The Mozilla Development Roadmap is quite interesting. I highly recommened the reading of it. A couple of interesting points.
1. Switching to seperating out the applications, rather than glomming them all together. "Phoenix":http://www.mozilla.org/projects/phoenix/ will be the new Mozilla browser. They will even provide Phoenix for us Mac Users. (Great. Another freaking browser. As if Safari and Camino weren't enough.)
2. Seperate out mail into it's own app. I don't care at all about this.
3. Switching over to a 1.4 trunk. This is somewhat cool. But only if Camino picks up this trunk, and I'm not sure how that will work.
4. Keeping XUL, and supporting "Camino":http://www.mozilla.org/projects/camino/.
Interesting stuff. I'm all for the Mozilla browser. I mean, I HATE browsers, and I HATE the glut of them. ( IE(Internet Explorer), NS(Netscape), Mozilla, Safari, Camino ) But the Mozilla project has spawned some really great stuff. Excellent standards support has become expected. Tabs. Fast opening and rendering. "XUL":http://www.mozilla.org/xpfe/xulref/. So it somewhat balances out. I think. More info at "Mozilla.org":http://www.mozilla.org/roadmap.html, "MozillaZine":http://www.mozillazine.org/articles/article3042.html, and "Blogzilla":http://www.deftone.com/blogzilla/archives/mozillaorg_shifts_focus_to_phoenix_minotaur.html.
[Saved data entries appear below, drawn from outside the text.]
(* ===== verification/OpsLogPane.v ===== *)
(** * The console's logs pane ([tools/picpak-ops/internal/logs], logs.go, model.go,
    view.go)

    The pane over the tail store of [OpsLogs]: its messages and keys, the filter
    overlay, scrolling and scrollback, the view with its colors; and the two
    together: the store's goroutine step by step, the queue of requests of 16 and the
    messages on their way to the pane. Parameters: the viewport and the styles of the
    widget library, the zones and layouts of [time]. *)

From S2P Require Import Prelude GoLib Db LogIngest OpsKeys OpsShell OpsConfig OpsLogs OpsTele.
Import GoLib.
Import LogIngest(log_row, l_serial, l_time, source).

(** * The store's goroutine, step by step (store.go)

    The operations of [OpsLogs] again, now as the steps another goroutine can come
    between: a section under the mutex, a query, a message sent. *)

Module OpsLogTail.
Import OpsLogs.

(** What is left to do. [Locked g k] holds the mutex: [g] is what it does to the
    store, and [k] goes on from the store it found. A query gives the table as it is
    then, or fails. *)
Inductive prog (A : Type) : Type :=
| Ret (r : result db_err A)
| Locked (g : logStore → logStore) (k : logStore → prog A)
| Query (k : option (list log_row) → prog A)
| Emit (m : msg) (k : prog A).
Arguments Ret {A} r.
Arguments Locked {A} g k.
Arguments Query {A} k.
Arguments Emit {A} m k.
#[local] Instance prog_ret : MRet prog := λ A a, Ret (Ok a).
Fixpoint bind {A B} (f : A → prog B) (p : prog A) : prog B :=
  match p with
  | Ret (Ok a) => f a
  | Ret (Err e) => Ret (Err e)
  | Locked g k => Locked g (λ s, bind f (k s))
  | Query k => Query (λ t, bind f (k t))
  | Emit m k => Emit m (bind f k)
  end.
#[local] Instance prog_bind : MBind prog := @bind.
Fixpoint attempt {A} (p : prog A) : prog (result db_err A) :=
  match p with
  | Ret r => Ret (Ok r)
  | Locked g k => Locked g (λ s, attempt (k s))
  | Query k => Query (λ t, attempt (k t))
  | Emit m k => Emit m (attempt k)
  end.
(** A section under the mutex that reads, and one that updates. *)
Definition locked {A} (f : logStore → A) : prog A := Locked id (λ s, mret (f s)).
Definition update {A} (f : logStore → A * logStore) : prog A := Locked (λ s, (f s).2) (λ s, mret (f s).1).
Definition emit (m : msg) : prog unit := Emit m (mret tt).
Definition read {A} (q : list log_row → A) : prog A :=
  Query (λ t, match t with Some t => mret (q t) | None => Ret (Err EDb) end).
Definition or_report (p : prog unit) : prog unit :=
  r ← attempt p;
  match r with Ok _ => mret tt | Err e => emit (logErrMsg e) end.

Section Store.
Context (cfg : Config) (collate : string → string → bool).

Definition prime : prog unit :=
  f ← locked filter;
  rows ← read (queryRecent f (BackfillPage cfg));
  added ← update (ingestForward cfg rows);
  cur ← update (λ s,
    (cursor s, set_history (head_time rows (oldest s)) true (zlen rows <? BackfillPage cfg) (backfilledRows s) s));
  serials ← attempt (read (queryDistinctSerials collate));
  _ ← match serials with Ok ss => emit (logSerialsMsg ss) | Err _ => mret tt end;
  emit (logRowsMsg added cur).
Definition forward : prog unit :=
  since ← locked (λ s, c_time (cursor s));
  f ← locked filter;
  rows ← read (queryForward f since (PollBatch cfg));
  added ← update (ingestForward cfg rows);
  if 0 <? added then cur ← locked cursor; emit (logRowsMsg added cur) else mret tt.
Definition doBackfill : prog unit :=
  start ← locked (λ s,
    before ← oldest s; if backfillExhausted s || (HistoryMaxRows cfg <=? backfilledRows s) then None else Some before);
  match start with
  | None => emit (logBackfillMsg 0 true)
  | Some before =>
      f ← locked filter;
      rows ← read (queryBackfill f before (BackfillPage cfg));
      added ← update (ingestBackfill cfg rows);
      exhausted ← update (λ s,
        let n := backfilledRows s + zlen rows in
        let x := (zlen rows <? BackfillPage cfg) || (HistoryMaxRows cfg <=? n) in
        (x, set_history (head_time rows (oldest s)) (primed s) x n s));
      emit (logBackfillMsg added exhausted)
  end.
Definition handleReq (r : storeReq) : prog unit :=
  match r with
  | reqBackfill => or_report doBackfill
  | reqSetFilter f => _ ← update (λ s, (tt, resetForReprime (Some f) s)); or_report prime
  | reqReload => _ ← update (λ s, (tt, resetForReprime None s)); or_report prime
  | reqClear => cur ← update (λ s, (cursor s, set_ring [] s)); emit (logRowsMsg 0 cur)
  end.
(** The backoff is the goroutine's own: its section holds no mutex. *)
Definition tick : prog Z :=
  p ← locked primed;
  r ← attempt (if (p : bool) then forward else prime);
  match r with
  | Err e =>
      _ ← emit (logErrMsg e);
      update (λ s, let b := nextBackoff (curBackoff s) (ErrorBackoff cfg) (ErrorBackoffMax cfg) in (b, set_backoff b s))
  | Ok _ => _ ← update (λ s, (tt, set_backoff 0 s)); mret (pollInterval cfg)
  end.
Definition handle (e : event) : prog unit :=
  match e with Timer => _ ← tick; mret tt | Request r => handleReq r end.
I'm pretty glad about the email.. I decided to give the moz email client another try two week ago, and I haven't switched back yet. I love how it works so well with IMAP (way better than Evolution or Outlook) and it is exactly the same in Linux or Windows. And it's much faster than I remember it being.
I'm also *very* happy about Phoenix. Beautiful, beautiful browser.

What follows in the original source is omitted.